EXERCISE DESCRIPTION
Provide the material again, with every line intact and exact.

(Beginning of DATA RECORDS)

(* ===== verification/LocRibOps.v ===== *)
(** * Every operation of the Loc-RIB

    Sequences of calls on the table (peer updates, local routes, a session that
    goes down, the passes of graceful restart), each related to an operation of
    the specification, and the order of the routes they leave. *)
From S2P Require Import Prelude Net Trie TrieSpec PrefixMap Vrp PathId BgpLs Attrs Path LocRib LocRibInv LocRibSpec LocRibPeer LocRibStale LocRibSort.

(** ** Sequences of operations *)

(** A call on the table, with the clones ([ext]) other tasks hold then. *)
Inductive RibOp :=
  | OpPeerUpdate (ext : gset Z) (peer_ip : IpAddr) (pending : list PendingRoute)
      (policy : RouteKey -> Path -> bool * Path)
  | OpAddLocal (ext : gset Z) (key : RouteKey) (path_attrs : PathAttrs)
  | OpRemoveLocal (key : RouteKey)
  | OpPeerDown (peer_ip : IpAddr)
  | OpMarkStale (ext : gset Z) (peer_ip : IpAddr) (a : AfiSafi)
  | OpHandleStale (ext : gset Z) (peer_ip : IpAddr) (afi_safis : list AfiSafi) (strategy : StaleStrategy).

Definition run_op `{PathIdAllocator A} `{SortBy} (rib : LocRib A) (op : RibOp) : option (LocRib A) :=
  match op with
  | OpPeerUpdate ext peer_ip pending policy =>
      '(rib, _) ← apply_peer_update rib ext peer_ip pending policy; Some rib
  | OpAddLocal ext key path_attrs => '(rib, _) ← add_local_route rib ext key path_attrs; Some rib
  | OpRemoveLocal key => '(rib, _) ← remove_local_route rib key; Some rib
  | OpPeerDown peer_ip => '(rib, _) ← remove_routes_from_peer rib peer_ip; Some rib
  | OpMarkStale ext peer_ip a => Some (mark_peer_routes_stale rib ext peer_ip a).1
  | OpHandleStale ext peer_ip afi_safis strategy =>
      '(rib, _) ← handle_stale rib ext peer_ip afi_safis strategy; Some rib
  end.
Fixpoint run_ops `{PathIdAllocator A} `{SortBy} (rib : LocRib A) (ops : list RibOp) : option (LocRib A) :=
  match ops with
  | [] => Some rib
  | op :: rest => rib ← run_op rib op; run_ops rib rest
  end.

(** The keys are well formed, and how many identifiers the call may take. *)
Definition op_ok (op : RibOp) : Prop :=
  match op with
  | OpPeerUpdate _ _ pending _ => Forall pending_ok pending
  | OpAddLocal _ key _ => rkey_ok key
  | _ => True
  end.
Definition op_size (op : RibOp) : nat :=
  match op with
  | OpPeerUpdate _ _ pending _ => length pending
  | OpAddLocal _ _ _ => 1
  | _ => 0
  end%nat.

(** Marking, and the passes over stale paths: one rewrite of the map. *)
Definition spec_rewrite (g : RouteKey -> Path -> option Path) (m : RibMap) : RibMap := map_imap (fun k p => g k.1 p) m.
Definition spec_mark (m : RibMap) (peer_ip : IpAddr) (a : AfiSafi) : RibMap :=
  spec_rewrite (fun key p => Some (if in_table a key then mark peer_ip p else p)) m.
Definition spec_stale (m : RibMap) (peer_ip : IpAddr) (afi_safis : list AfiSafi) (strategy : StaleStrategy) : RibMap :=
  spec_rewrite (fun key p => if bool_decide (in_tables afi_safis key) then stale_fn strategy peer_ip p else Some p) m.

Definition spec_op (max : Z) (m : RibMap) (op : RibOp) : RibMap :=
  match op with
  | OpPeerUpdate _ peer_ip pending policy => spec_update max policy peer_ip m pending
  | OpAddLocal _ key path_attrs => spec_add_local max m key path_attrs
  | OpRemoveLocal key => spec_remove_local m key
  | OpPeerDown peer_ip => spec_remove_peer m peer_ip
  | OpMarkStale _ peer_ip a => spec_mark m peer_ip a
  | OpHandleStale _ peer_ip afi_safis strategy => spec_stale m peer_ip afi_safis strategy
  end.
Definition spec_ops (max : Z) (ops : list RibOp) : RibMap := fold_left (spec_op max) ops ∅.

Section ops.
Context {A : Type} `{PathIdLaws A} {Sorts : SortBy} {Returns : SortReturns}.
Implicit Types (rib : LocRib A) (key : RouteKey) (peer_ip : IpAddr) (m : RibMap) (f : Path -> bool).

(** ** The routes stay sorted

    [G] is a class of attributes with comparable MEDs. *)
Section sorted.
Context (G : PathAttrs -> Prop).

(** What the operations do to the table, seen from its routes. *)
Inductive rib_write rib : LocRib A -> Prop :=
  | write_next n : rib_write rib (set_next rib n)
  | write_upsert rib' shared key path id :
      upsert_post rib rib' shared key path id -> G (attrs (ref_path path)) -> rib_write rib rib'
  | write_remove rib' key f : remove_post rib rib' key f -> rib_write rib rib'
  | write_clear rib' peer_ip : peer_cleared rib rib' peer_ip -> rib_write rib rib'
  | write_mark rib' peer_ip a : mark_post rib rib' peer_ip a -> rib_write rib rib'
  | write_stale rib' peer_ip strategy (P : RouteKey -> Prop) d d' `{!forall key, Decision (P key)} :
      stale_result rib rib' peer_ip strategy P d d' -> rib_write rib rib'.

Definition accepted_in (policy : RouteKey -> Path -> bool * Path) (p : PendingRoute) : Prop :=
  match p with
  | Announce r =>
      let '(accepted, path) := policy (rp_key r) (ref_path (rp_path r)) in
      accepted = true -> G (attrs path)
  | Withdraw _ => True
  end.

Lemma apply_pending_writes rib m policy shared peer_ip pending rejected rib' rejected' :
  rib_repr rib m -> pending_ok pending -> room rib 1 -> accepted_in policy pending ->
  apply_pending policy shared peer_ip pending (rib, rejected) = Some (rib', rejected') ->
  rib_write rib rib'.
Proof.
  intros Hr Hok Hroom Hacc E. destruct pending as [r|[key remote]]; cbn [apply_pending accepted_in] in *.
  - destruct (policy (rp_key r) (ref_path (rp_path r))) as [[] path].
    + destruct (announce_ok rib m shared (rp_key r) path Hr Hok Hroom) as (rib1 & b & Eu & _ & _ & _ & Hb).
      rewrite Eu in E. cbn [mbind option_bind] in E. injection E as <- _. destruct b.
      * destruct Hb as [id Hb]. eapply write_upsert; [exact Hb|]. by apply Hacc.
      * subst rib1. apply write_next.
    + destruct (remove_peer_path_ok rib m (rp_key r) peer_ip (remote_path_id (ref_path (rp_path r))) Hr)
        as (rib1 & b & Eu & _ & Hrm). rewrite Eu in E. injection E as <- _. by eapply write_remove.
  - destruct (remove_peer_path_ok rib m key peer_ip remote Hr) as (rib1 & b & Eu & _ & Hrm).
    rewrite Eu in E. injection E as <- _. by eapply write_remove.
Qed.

(End of DATA RECORDS)

EXERCISE RESULT
(* ===== verification/LocRibOps.v ===== *)
(** * Every operation of the Loc-RIB

    Sequences of calls on the table (peer updates, local routes, a session that
    goes down, the passes of graceful restart), each related to an operation of
    the specification, and the order of the routes they leave. *)
From S2P Require Import Prelude Net Trie TrieSpec PrefixMap Vrp PathId BgpLs Attrs Path LocRib LocRibInv LocRibSpec LocRibPeer LocRibStale LocRibSort.

(** ** Sequences of operations *)

(** A call on the table, with the clones ([ext]) other tasks hold then. *)
Inductive RibOp :=
  | OpPeerUpdate (ext : gset Z) (peer_ip : IpAddr) (pending : list PendingRoute)
      (policy : RouteKey -> Path -> bool * Path)
  | OpAddLocal (ext : gset Z) (key : RouteKey) (path_attrs : PathAttrs)
  | OpRemoveLocal (key : RouteKey)
  | OpPeerDown (peer_ip : IpAddr)
  | OpMarkStale (ext : gset Z) (peer_ip : IpAddr) (a : AfiSafi)
  | OpHandleStale (ext : gset Z) (peer_ip : IpAddr) (afi_safis : list AfiSafi) (strategy : StaleStrategy).

Definition run_op `{PathIdAllocator A} `{SortBy} (rib : LocRib A) (op : RibOp) : option (LocRib A) :=
  match op with
  | OpPeerUpdate ext peer_ip pending policy =>
      '(rib, _) ← apply_peer_update rib ext peer_ip pending policy; Some rib
  | OpAddLocal ext key path_attrs => '(rib, _) ← add_local_route rib ext key path_attrs; Some rib
  | OpRemoveLocal key => '(rib, _) ← remove_local_route rib key; Some rib
  | OpPeerDown peer_ip => '(rib, _) ← remove_routes_from_peer rib peer_ip; Some rib
  | OpMarkStale ext peer_ip a => Some (mark_peer_routes_stale rib ext peer_ip a).1
  | OpHandleStale ext peer_ip afi_safis strategy =>
      '(rib, _) ← handle_stale rib ext peer_ip afi_safis strategy; Some rib
  end.
Fixpoint run_ops `{PathIdAllocator A} `{SortBy} (rib : LocRib A) (ops : list RibOp) : option (LocRib A) :=
  match ops with
  | [] => Some rib
  | op :: rest => rib ← run_op rib op; run_ops rib rest
  end.

(** The keys are well formed, and how many identifiers the call may take. *)
Definition op_ok (op : RibOp) : Prop :=
  match op with
  | OpPeerUpdate _ _ pending _ => Forall pending_ok pending
  | OpAddLocal _ key _ => rkey_ok key
  | _ => True
  end.
Definition op_size (op : RibOp) : nat :=
  match op with
  | OpPeerUpdate _ _ pending _ => length pending
  | OpAddLocal _ _ _ => 1
  | _ => 0
  end%nat.

(** Marking, and the passes over stale paths: one rewrite of the map. *)
Definition spec_rewrite (g : RouteKey -> Path -> option Path) (m : RibMap) : RibMap := map_imap (fun k p => g k.1 p) m.
Definition spec_mark (m : RibMap) (peer_ip : IpAddr) (a : AfiSafi) : RibMap :=
  spec_rewrite (fun key p => Some (if in_table a key then mark peer_ip p else p)) m.
Definition spec_stale (m : RibMap) (peer_ip : IpAddr) (afi_safis : list AfiSafi) (strategy : StaleStrategy) : RibMap :=
  spec_rewrite (fun key p => if bool_decide (in_tables afi_safis key) then stale_fn strategy peer_ip p else Some p) m.

Definition spec_op (max : Z) (m : RibMap) (op : RibOp) : RibMap :=
  match op with
  | OpPeerUpdate _ peer_ip pending policy => spec_update max policy peer_ip m pending
  | OpAddLocal _ key path_attrs => spec_add_local max m key path_attrs
  | OpRemoveLocal key => spec_remove_local m key
  | OpPeerDown peer_ip => spec_remove_peer m peer_ip
  | OpMarkStale _ peer_ip a => spec_mark m peer_ip a
  | OpHandleStale _ peer_ip afi_safis strategy => spec_stale m peer_ip afi_safis strategy
  end.
Definition spec_ops (max : Z) (ops : list RibOp) : RibMap := fold_left (spec_op max) ops ∅.

Section ops.
Context {A : Type} `{PathIdLaws A} {Sorts : SortBy} {Returns : SortReturns}.
Implicit Types (rib : LocRib A) (key : RouteKey) (peer_ip : IpAddr) (m : RibMap) (f : Path -> bool).

(** ** The routes stay sorted

    [G] is a class of attributes with comparable MEDs. *)
Section sorted.
Context (G : PathAttrs -> Prop).

(** What the operations do to the table, seen from its routes. *)
Inductive rib_write rib : LocRib A -> Prop :=
  | write_next n : rib_write rib (set_next rib n)
  | write_upsert rib' shared key path id :
      upsert_post rib rib' shared key path id -> G (attrs (ref_path path)) -> rib_write rib rib'
  | write_remove rib' key f : remove_post rib rib' key f -> rib_write rib rib'
  | write_clear rib' peer_ip : peer_cleared rib rib' peer_ip -> rib_write rib rib'
  | write_mark rib' peer_ip a : mark_post rib rib' peer_ip a -> rib_write rib rib'
  | write_stale rib' peer_ip strategy (P : RouteKey -> Prop) d d' `{!forall key, Decision (P key)} :
      stale_result rib rib' peer_ip strategy P d d' -> rib_write rib rib'.

Definition accepted_in (policy : RouteKey -> Path -> bool * Path) (p : PendingRoute) : Prop :=
  match p with
  | Announce r =>
      let '(accepted, path) := policy (rp_key r) (ref_path (rp_path r)) in
      accepted = true -> G (attrs path)
  | Withdraw _ => True
  end.

Lemma apply_pending_writes rib m policy shared peer_ip pending rejected rib' rejected' :
  rib_repr rib m -> pending_ok pending -> room rib 1 -> accepted_in policy pending ->
  apply_pending policy shared peer_ip pending (rib, rejected) = Some (rib', rejected') ->
  rib_write rib rib'.
Proof.
  intros Hr Hok Hroom Hacc E. destruct pending as [r|[key remote]]; cbn [apply_pending accepted_in] in *.
  - destruct (policy (rp_key r) (ref_path (rp_path r))) as [[] path].
    + destruct (announce_ok rib m shared (rp_key r) path Hr Hok Hroom) as (rib1 & b & Eu & _ & _ & _ & Hb).
      rewrite Eu in E. cbn [mbind option_bind] in E. injection E as <- _. destruct b.
      * destruct Hb as [id Hb]. eapply write_upsert; [exact Hb|]. by apply Hacc.
      * subst rib1. apply write_next.
    + destruct (remove_peer_path_ok rib m (rp_key r) peer_ip (remote_path_id (ref_path (rp_path r))) Hr)
        as (rib1 & b & Eu & _ & Hrm). rewrite Eu in E. injection E as <- _. by eapply write_remove.
  - destruct (remove_peer_path_ok rib m key peer_ip remote Hr) as (rib1 & b & Eu & _ & Hrm).
    rewrite Eu in E. injection E as <- _. by eapply write_remove.
Qed.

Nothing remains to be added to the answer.